With a lens from the Global South and an effort to decenter Euro-American security concerns, the panel discussed alternative directions in the study of critical security. The panelists explored political economies of violence, war economies, the intersections of military intervention and preparedness for civilian emergencies, including other topics about critical security studies.
Clovis Bergère, assistant director for research at IAS_NUQ, opened the session by noting that it was the first event to be hosted by Northwestern Qatar’s new institute for advanced study. He said that the Institute for Advanced Study in the Global South will make Northwestern Qatar a hub for research on cultures, societies, and media of the Global South.

Hermez, director of the school’s Liberal Arts Program, began the program by introducing the Beirut School of Critical Security Studies, an initiative that he is undertaking in collaboration with Dahi.
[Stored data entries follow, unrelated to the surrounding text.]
(** The download asks for at least one and at most three of the
    candidates of a date, in order from the first, and never raises. *)
Lemma descargar_pdf_pedidos (fecha : date) (net : Net World) :
  valid_date fecha = true ->
  exists (urls : list string) (n : nat) (r : option bytes) (net' : Net World),
    construir_urls_candidatas fecha = Ok urls
    /\ descargar_pdf requests_get fecha net = (Ok r, net')
    /\ requested net' = (requested net ++ firstn n urls)%list
    /\ (1 <= n <= 3)%nat.
Proof.
  intros Hv. destruct (tres_candidatos fecha Hv) as (u1 & u2 & u3 & Hu).
  exists [u1; u2; u3].
  rewrite (descargar_pdf_eq World requests_get fecha _ net Hu).
  pose proof (probar_spec World requests_get [u1; u2; u3] net) as Hp.
  cbv zeta in Hp.
  destruct (probar requests_get [u1; u2; u3] net) as [[payload|] net'];
    cbn [fst snd].
  - destruct Hp as (k & resp & Hk & _ & _ & _ & Hreq).
    assert (Hlt : (k < 3)%nat).
    { assert (Hk' : nth_error (respuestas requests_get [u1; u2; u3] (world net)) k
                    <> None) by congruence.
      apply nth_error_Some in Hk'. now rewrite respuestas_length in Hk'. }
    exists (S k), (Some payload), net'. repeat split; auto; lia.
  - destruct Hp as [_ Hreq].
    exists 3%nat, None, net'. repeat split; auto.
Qed.

(** X7: the requests of a run.  On a day that is not a business day
    [main] requests nothing; on a business day it requests at least one
    and at most three of the day's candidates, in order from the first,
    and nothing else, whatever happens afterwards. *)
Theorem main_pedidos (hoy : date) (c : Corrida World) :
  valid_date hoy = true ->
  exists (urls : list string) (n : nat),
    construir_urls_candidatas hoy = Ok urls
    /\ requested (red (snd (main requests_get pdfplumber_open
                                get_gspread_client open_by_key worksheet
                                add_worksheet get_all_values append_row
                                append_rows SPREADSHEET_ID hoy c)))
       = (requested (red c) ++ firstn n urls)%list
    /\ (n <= 3)%nat
    /\ (es_dia_habil hoy = false -> n = 0%nat)
    /\ (es_dia_habil hoy = true -> (1 <= n)%nat).
Proof.
  intros Hv.
  destruct (descargar_pdf_pedidos hoy (red c) Hv)
    as (urls & n & r & net' & Hu & Hd & Hreq & Hn).
  exists urls. unfold main. destruct (es_dia_habil hoy) eqn:Hh; cbn [negb].
  - exists n. split; [exact Hu|]. split; [|repeat split; (lia || congruence)].
    rewrite Hd. destruct r as [pdf_bytes|]; [|exact Hreq].
    destruct (extraer_de_bytes pdfplumber_open pdf_bytes) as [df|e];
      [|exact Hreq].
    destruct (agregar_fecha df hoy) as [df'|e]; [|exact Hreq].
    cbn [snd].
    pose proof (cargar_logs df' (con_red net' c)) as [Hr _]. cbv zeta in Hr.
    rewrite Hr. exact Hreq.
  - exists 0%nat. split; [exact Hu|]. cbn [snd firstn].
    rewrite app_nil_r. repeat split; (reflexivity || lia || congruence).
Qed.
(** * Agent Protocol: session spend limits, transfers and tool dispatch

    A shallow embedding of the session and transfer logic of the
    agent-protocol monorepo:

    - [packages/core]: [SessionValidator] (spend limits and merchant
      allow-lists), [transferSOL] / [transferETH], [generateSessionKeys],
      [restoreSolanaKeypair], [getEthAddress], [fetchSessionBalances],
      [JupiterService.getQuote];
    - [app/components/AIAgentModal.tsx]: [handleSend] and its tool-call
      dispatch, the loading, funding and revoking of the session;
    - [packages/ai] [useAgent]: [sendMessage] and its tool loop.

    JavaScript numbers are IEEE-754 binary64 values and are modelled by
    Rocq's primitive floats, so [+], [*] and [>] round and compare exactly
    as the TypeScript does. Methods that may throw return an [Outcome];
    code that mutates an object or talks to a library or to the network
    runs in the small effect monad [Eff]. *)

From Stdlib Require Import Floats Uint63 ZArith List Ascii String DecimalString Bool Lia.
From Stdlib.Strings Require Import Byte.
Import ListNotations.

Set Implicit Arguments.

(** ** JavaScript numbers *)

Module JS.

Definition number : Type := float.

(** [a > b] *)
Definition gt (a b : number) : bool := PrimFloat.ltb b a.
(** [a < b] *)
Definition lt (a b : number) : bool := PrimFloat.ltb a b.
(** [a <= b] *)
Definition le (a b : number) : bool := PrimFloat.leb a b.
(** [a === b] on numbers *)
Definition strict_eq (a b : number) : bool := PrimFloat.eqb a b.
(** [Number.isNaN] *)
Definition isNaN (a : number) : bool := negb (PrimFloat.eqb a a).
(** [Number.isInteger] *)
Definition isInteger (a : number) : bool :=
  match Prim2SF a with
  | S754_zero _ => true
  | S754_finite _ m e =>
      (0 <=? e)%Z || (Z.pos m mod 2 ^ (- e) =? 0)%Z
  | _ => false
  end.

(** [Array.prototype.includes] on an array of strings: SameValueZero on
    strings is equality of their code units. *)
Definition includes (xs : list string) (x : string) : bool :=
  existsb (String.eqb x) xs.

End JS.

Abbreviation number := JS.number.

Declare Scope js_scope.
Delimit Scope js_scope with js.
Infix ">" := JS.gt : js_scope.
Infix "<" := JS.lt : js_scope.
Infix "<=" := JS.le : js_scope.
Infix "===" := JS.strict_eq (at level 70, no associativity) : js_scope.
Infix "+" := PrimFloat.add : js_scope.
Infix "-" := PrimFloat.sub : js_scope.
Infix "*" := PrimFloat.mul : js_scope.
Infix "/" := PrimFloat.div : js_scope.

(** ** Errors, outcomes and effects *)

Inductive Chain : Type := SOL | ETH.

(** One constructor per [throw new Error(...)] site of the sources; the
    arguments are the values interpolated into the message template.
    [LibraryError] stands for whatever a library or the network throws. *)
Inductive Error : Type :=
| AddressNotAllowed (toAddress : string)
    (* `Security Blocked: Address ${toAddress} is not in the allowed list.` *)
| PerTxLimitExceeded (chain : Chain) (amount limit : number)
    (* `Security Blocked: Amount ${amount} SOL exceeds per-transaction limit of ${limit}.` *)
| SessionLimitReached (chain : Chain) (remaining : number)
    (* `Security Blocked: Session limit reached. Remaining: ${remaining.toFixed(4)} SOL.` *)
| InsufficientFunds (available required : number)
    (* `Insufficient funds. Available: ${available} SOL, Required: ${required} SOL` *)
| NoSessionKey (chain : Chain)
    (* "No SOL session key" / "No ETH session key" *)
| LibraryError (message : string).

Inductive Outcome (A : Type) : Type :=
| Returned (a : A)
| Thrown (e : Error).
Arguments Returned {A} a.
Arguments Thrown {A} e.

(** A computation over a mutable object of type [S] that logs the external
    calls it makes (events of type [C]) and either returns or throws.  As
    in JavaScript, a throw does not undo the mutations made before it. *)
Definition Eff (C S A : Type) : Type := S -> list C * Outcome A * S.

Module EffM.
Section Ops.
Context {C S : Type}.

Definition ret {A} (a : A) : Eff C S A := fun s => ([], Returned a, s).

Definition bind {A B} (m : Eff C S A) (k : A -> Eff C S B) : Eff C S B :=
  fun s =>
    match m s with
    | (t, Returned a, s') =>
        match k a s' with (t', r, s'') => (t ++ t', r, s'') end
    | (t, Thrown e, s') => (t, Thrown e, s')
    end.

Definition throw {A} (e : Error) : Eff C S A := fun s => ([], Thrown e, s).

(** [try { m } catch (e) { h e }] *)
Definition try_catch {A} (m : Eff C S A) (h : Error -> Eff C S A) : Eff C S A :=
  fun s =>
    match m s with
    | (t, Returned a, s') => (t, Returned a, s')
    | (t, Thrown e, s') =>
        match h e s' with (t', r, s'') => (t ++ t', r, s'') end
    end.

(** [try { m } finally { f }], for an [f] that does not throw *)
Definition try_finally {A} (m : Eff C S A) (f : Eff C S unit) : Eff C S A :=
  fun s =>
    match m s with
    | (t, r, s') =>
        match f s' with (t', _, s'') => (t ++ t', r, s'') end
    end.

Definition get : Eff C S S := fun s => ([], Returned s, s).
Definition modify (f : S -> S) : Eff C S unit := fun s => ([], Returned tt, f s).

(** An external call: logged, its result supplied by the environment. *)
Definition extern {A} (c : C) (r : Outcome A) : Eff C S A := fun s => ([c], r, s).

(** [if (b) { m }] *)
Definition when (b : bool) (m : Eff C S unit) : Eff C S unit :=
  if b then m else ret tt.

Definition trace {A} (r : list C * Outcome A * S) : list C := fst (fst r).
Definition outcome {A} (r : list C * Outcome A * S) : Outcome A := snd (fst r).
Definition final {A} (r : list C * Outcome A * S) : S := snd r.
End Ops.
End EffM.
Import EffM.

Declare Scope eff_scope.
Delimit Scope eff_scope with eff.
Notation "x <- m ;; k" := (bind m (fun x => k))
  (at level 61, m at next level, right associativity) : eff_scope.
Notation "m ;; k" := (bind m (fun _ => k))
  (at level 61, right associativity) : eff_scope.
Open Scope eff_scope.

(** ** packages/core: session security configuration *)

Record SessionConfig : Type := {
  maxSpendSOL : number;
  maxSpendETH : number;
  maxPerTxSOL : number;
  maxPerTxETH : number;
  allowedMerchantsSOL : option (list string);
  allowedMerchantsETH : option (list string)
}.

Definition DEFAULT_SESSION_CONFIG : SessionConfig := {|
  maxSpendSOL := 0x1.999999999999ap-4%float;   (* 0.1 *)
  maxSpendETH := 0x1.47ae147ae147bp-7%float;   (* 0.01 *)
  maxPerTxSOL := 0x1.999999999999ap-5%float;   (* 0.05 *)
  maxPerTxETH := 0x1.47ae147ae147bp-8%float;   (* 0.005 *)
  allowedMerchantsSOL := None;
  allowedMerchantsETH := None
|}.

Module SessionValidator.

(** The instance: the private fields of the class. *)
Record t : Type := {
  config : SessionConfig;
  spentSOL : number;
  spentETH : number
}.

Definition M : Type -> Type := Eff Empty_set t.

(** [constructor(private config: SessionConfig = DEFAULT_SESSION_CONFIG) { }] *)
Definition constructor (cfg : option SessionConfig) : Outcome t :=
  Returned {| config := match cfg with Some c => c | None => DEFAULT_SESSION_CONFIG end;
              spentSOL := 0%float;
              spentETH := 0%float |}.

(** [list && list.length > 0] followed by [!list.includes(toAddress)] *)
Definition blocked (merchants : option (list string)) (toAddress : string) : bool :=
  match merchants with
  | Some allowed =>
      (0 <? List.length allowed)%nat && negb (JS.includes allowed toAddress)
  | None => false
  end.

Definition validateSOL (toAddress : string) (amount : number) : M unit :=
  this <- get ;;
  (* 1. Check Merchant Allowlist (if configured) *)
  when (blocked (allowedMerchantsSOL (config this)) toAddress)
    (throw (AddressNotAllowed toAddress)) ;;
  (* 2. Check Per-Transaction Limit *)
  when (amount > maxPerTxSOL (config this))%js
    (throw (PerTxLimitExceeded SOL amount (maxPerTxSOL (config this)))) ;;
  (* 3. Check Total Session Limit *)
  when (spentSOL this + amount > maxSpendSOL (config this))%js
    (throw (SessionLimitReached SOL (maxSpendSOL (config this) - spentSOL this)%js)) ;;
  ret tt.

Definition validateETH (toAddress : string) (amount : number) : M unit :=
  this <- get ;;
  (* 1. Check Allowlist *)
  when (blocked (allowedMerchantsETH (config this)) toAddress)
    (throw (AddressNotAllowed toAddress)) ;;
  (* 2. Check Per-Transaction Limit *)
  when (amount > maxPerTxETH (config this))%js
    (throw (PerTxLimitExceeded ETH amount (maxPerTxETH (config this)))) ;;
  (* 3. Check Total Limit *)
  when (spentETH this + amount > maxSpendETH (config this))%js
    (throw (SessionLimitReached ETH (maxSpendETH (config this) - spentETH this)%js)) ;;
  ret tt.

Definition addSpentSOL (amount : number) : M unit :=
  modify (fun this => {| config := config this;
                         spentSOL := (spentSOL this + amount)%js;
                         spentETH := spentETH this |}).

Definition addSpentETH (amount : number) : M unit :=
  modify (fun this => {| config := config this;
                         spentSOL := spentSOL this;
                         spentETH := (spentETH this + amount)%js |}).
During the discussion, Dahi pointed out rather than having a shared school of thought on the issue of security studies, the panelists had a shared set of critiques. According to Dahi, the first is what he called “a Western gaze of security,” where he said, “the threat [on security] to the West is prioritized.”
The second critique Dahi referenced is the disciplinary critique, where researchers and students “feel compelled to fit what they say within a specific boundary...that often makes them lose incredible insightful discussions and arguments that they may have.”  The third and final critique is the moral critique – which is a critique of the “legacies of western intervention and military occupations that have shaped the region in various ways.”
In sharing their research, the panelists introduced the audience to their respective approaches when it comes to security studies. Moore explored “the political and social ramifications of marshaling an entire country’s resources in a time of war,” and how that impacted war economies over time.
From an alternative angle, Parkinson asked, “how do military and civil defense organizations conceptualize, anticipate, and prepare for civilian emergencies?” She highlighted the correlation between climate change and conflict, declaring, “Wars don’t occur because of climate change; they occur predominantly because of poor governance.”
Capasso added that the research on critical security studies orbits around three axes. According to him, the first is the history axis, “the present always carries some sort of preconceived notion of the past and this vision inevitability affects the way we think of solutions for the future,” he explained. The second axis links the local to global, and the third is one where security is to be studied against imperial systems of knowledge, in what he called “the Military Academic Complex.”
The Institute for Advanced Study in the Global South produces and promotes evidence-based storytelling focused on the histories, cultures, societies, and media of the Global South. According to Northwestern Qatar Dean and CEO Marwan Kraidy, who founded the institute as a linchpin for his strategic vision for Northwestern Qatar as an embedded institution focused on the Global South, the panel discussion represented the types of dialogues and discussions that the school’s new research center will continue to host.
“The Institute for Advanced Study in the Global South,” he said, “will have an inclusive vision of globality that recognizes the diversities and inequalities that shape the societies we inhabit and study. From our location in Doha, with our fabulous faculty and students, IAS_NUQ will make distinctive and truly global contributions to knowledge.”